Everything wrong with Blade of the Immortal is present in microcosm within the character of Rin, the young girl who contracts out the eponymous samurai to mete out vengeance on the evil swordsmen who slaughtered her family. Rin is the plot's catalyst, thirsting for righteous payback against the bad guys and pulling the immortal Manji back into the stab-happy life he forsook after it cost him his sister. Rin is also the audience surrogate—in more ways than one. She is the one egging Manji on to fight, fight, fight. Hers is the voice that commands him to kill "anyone who wants to kill me," which is the moment that kicks off the climactic (and numbing) 1,000-person bloodbath. She is never required to get her hands dirty; all the unsavory slaughter is handled by Manji while she hides behind him. She gets what she wants, and all the while she is safe from culpability and consequences.

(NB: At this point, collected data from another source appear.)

(* ===== verification/Threads.v ===== *)
(** * Objects of thread pools (src/src/lthreadm.c)

    The functions of module [coutil.threads]: what [threads.count] returns, how a
    chunk becomes a task ([dochunk]), and the life of the objects that refer to a
    pool ([lthpool.c] has the pools; see [ThreadPool] and [ThreadPoolSys]). *)
From stdpp Require Import gmap sets.
From S2P Require Import Prelude Steps Outcome LuaApi StateQ ThreadPool Results Transfer FileInfo.

(** ** threads.count *)
Module Count.
Section count.
Context {Q : Type} `{!StateQueue Q}.
Implicit Types (p : lcu_ThreadPool Q) (c : lcu_ThreadCount).

(** The field of a character, [None] for those that are not known. *)
Definition count_value c (opt : ascii) : option Z :=
  if decide (opt = "e"%char) then Some (c_expected c)
  else if decide (opt = "a"%char) then Some (c_actual c)
  else if decide (opt = "r"%char) then Some (c_running c)
  else if decide (opt = "p"%char) then Some (c_pending c)
  else if decide (opt = "s"%char) then Some (c_suspended c)
  else if decide (opt = "n"%char) then Some (c_numoftasks c)
  else None.

Definition push_count c (vs : list Z) (opt : ascii) : result (list Z) :=
  match count_value c opt with
  | Some v => Ok (vs ++ [v])
  | None => LuaError ("bad option (got '" +:+ String opt "')")
  end.

(** [garbage]: the counts are not initialised. *)
Definition threads_count (garbage : lcu_ThreadCount) p (opt : string) : result (list Z) :=
  let opt := c_string opt in
  let c := lcuTP_counttpool p garbage (if (String.length opt <? 6)%nat then opt else "earpsn") in
  mode_loop (push_count c) [] opt.

(** The counts of a pool. *)
Definition counts p : lcu_ThreadCount :=
  ThreadPool.Count (size p) (threads p) (running p) (pending p) (tasks p - running p - pending p) (tasks p).

(** *** Properties *)

(** What was counted is the pool's, and the rest is as it was. *)
Lemma counted p (what : list ascii) c x :
  count_value (fold_left (count_one p) what c) x =
    if bool_decide (x ∈ what) then count_value (counts p) x else count_value c x.
Proof.
  revert c. induction what as [| y what IH]; intros c; cbn [fold_left]; [done |].
  rewrite IH. destruct (decide (x ∈ what)) as [Hx | Hx].
  - rewrite !bool_decide_true by set_solver. done.
  - rewrite (bool_decide_false (x ∈ what)) by done. destruct (decide (x = y)) as [-> | Hne].
    + rewrite bool_decide_true by set_solver. destruct c. unfold count_value.
      repeat (case_decide; [subst; done |]). done.
    + rewrite bool_decide_false by set_solver. destruct c. unfold count_one.
      destruct y as [[] [] [] [] [] [] [] []]; cbn; unfold count_value; cbn;
        repeat (case_decide; [subst; done |]); done.
Qed.

Definition options : string := "earpsn".

(** The loop that pushes the values. *)
Lemma push_counts c c' (o : string) vs :
  (forall x, x ∈ list_ascii_of_string o -> count_value c x = count_value c' x) ->
  if chars_in options o
  then mode_loop (push_count c) vs o = Ok (vs ++ omap (count_value c') (list_ascii_of_string o))
  else exists x, x ∈ list_ascii_of_string o /\ has_char options x = false /\
    mode_loop (push_count c) vs o = LuaError ("bad option (got '" +:+ String x "')").
Proof.
  revert vs. induction o as [| x o IH]; intros vs Heq; cbn [chars_in mode_loop list_ascii_of_string].
  { by rewrite app_nil_r. }
  change (bool_decide (count_char x options <> 0%nat)) with (has_char options x).
  assert (has_char options x = bool_decide (is_Some (count_value c x))) as Hx.
  { apply eq_true_iff_eq. rewrite has_char_elem, bool_decide_eq_true. unfold count_value, options. cbn.
    rewrite !elem_of_cons, elem_of_nil. repeat case_decide; subst; naive_solver. }
  unfold push_count at 1 3. rewrite Hx. destruct (count_value c x) as [v |] eqn:Hv.
  - rewrite bool_decide_true by eauto. cbn [andb rbind omap list_omap].
    rewrite <- (Heq x), Hv by set_solver. specialize (IH (vs ++ [v])).
    destruct (chars_in options o).
    + rewrite IH by set_solver. by rewrite <- app_assoc.
    + destruct IH as (y & Hy & Hn & Hl); [set_solver |]. exists y. split; [set_solver | done].
  - rewrite bool_decide_false by by intros []. cbn. exists x. split; [set_solver |].
    by rewrite Hx, bool_decide_false by by intros [].
Qed.

(** For each character of the option, the values are the counters of the pool,
    whatever was in the memory of the counts, for options of any length; an
    option with another character is an error. *)
Theorem count_values (garbage : lcu_ThreadCount) p (opt : string) :
  let o := c_string opt in
  if chars_in options o
  then threads_count garbage p opt = Ok (omap (count_value (counts p)) (list_ascii_of_string o))
  else exists x, x ∈ list_ascii_of_string o /\ has_char options x = false /\
    threads_count garbage p opt = LuaError ("bad option (got '" +:+ String x "')").
Proof.
  intros o. unfold threads_count. fold o. apply (push_counts _ (counts p) o []).
  intros x Hx. unfold lcuTP_counttpool. rewrite counted.
  destruct (String.length o <? 6)%nat; [by rewrite bool_decide_true |].
  case_bool_decide as Hin; [done |]. cbn in Hin. rewrite !elem_of_cons, elem_of_nil in Hin.
  unfold count_value. repeat (case_decide; [naive_solver |]). done.
Qed.
End count.
End Count.

(** ** Chunks that become tasks *)
Module Chunk.
Section chunk.
Context {St : Type} `{!LuaStack St}.
(** Memory of the host, the stack slots of the protected calls, and
    [uv_strerror]. *)
Context (mem : nat -> bool) (memmsg : lvalue) (aux : list lvalue) (strerror : Z -> string).
Implicit Types (L NL : St).

(** The new state is closed, or is a task of the pool. *)
Inductive fate := StateClosed | StateTask (NL : St).
Record chunk_end := ChunkEnd { results : list lvalue; state : fate; warned : bool }.

Definition top_values L (n : nat) : list lvalue := drop (lua_gettop L - n) (values L).

Definition returntoperrmsg L NL : chunk_end :=
  let L := lua_push L (LBoolean false) in
  let '(status, _, L) := lcuL_pushfrom mem memmsg aux None L NL (-1) "error" in
  ChunkEnd (top_values L 2) StateClosed (negb (bool_decide (status = LUA_OK))).

(** [status]: of the function that loaded the chunk; [added]: what
    [lcuTP_addtpooltask] returns. *)
Definition dochunk L NL (status : lua_status) (narg : nat) (added : Z) : option chunk_end :=
  if negb (bool_decide (status = LUA_OK)) then Some (returntoperrmsg L NL)
  else
    let top := lua_gettop L in
    r ← lcuL_movefrom mem memmsg aux None NL L (if (narg <? top)%nat then (top - narg)%nat else 0%nat) "argument";
    let '(status, _, NL, L) := (r : lua_status * option St * St * St) in
    if negb (bool_decide (status = LUA_OK)) then Some (returntoperrmsg L NL)
    else if negb (added =? 0) then
      let r := Results.lcuL_pusherrres strerror L added in
      Some (ChunkEnd (top_values r.2 r.1) StateClosed false)
    else Some (ChunkEnd (top_values (lua_push L (LBoolean true)) 1) (StateTask NL) false).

(Rin is also sexualized and infantilized in ways that are suggestive of the film's larger issues surrounding women, but that's a whole separate essay.)
Miike keeps telling us that the violence perpetrated onscreen really, really matters, yet everything about his action sequences emphasizes that it really, really doesn't. He hands us all the mutilation we could want with one hand, and with the other he provides a fig leaf so we can convince ourselves that we're chin-stroking aesthetes instead of a raucous midnight-movie crowd. All the screenplay's speeches about the enormity of slaughter, about the monstrosity of an unkillable killer, about social injustice and the sins of the father and the soul-coarsening effects of vengeance—all these are morally useless and cinematically boring.
Even Miike's camera gives him away. At the climax, he gives us a shot of the villainous Anotsu—the man who murdered Rin's father, who condoned the gang-rape of her mother—hacking his way through a crowd of soldiers. Then the camera pans down to center on Manji hacking his way through another crowd. In this unbroken shot the two men are united in purpose and action. If Miike were using this moment to suggest that the villain and the hero were linked through their amorality, that would be one thing. But the music and flashy choreography reveal his true enthusiasms. Anotsu and Manji are united not in savagery but in heroism. Anotsu's monstrousness—and Manji's too, for that matter—has ceased to exist in the thrill of the action, and it resurfaces only when it is convenient for us that it does so.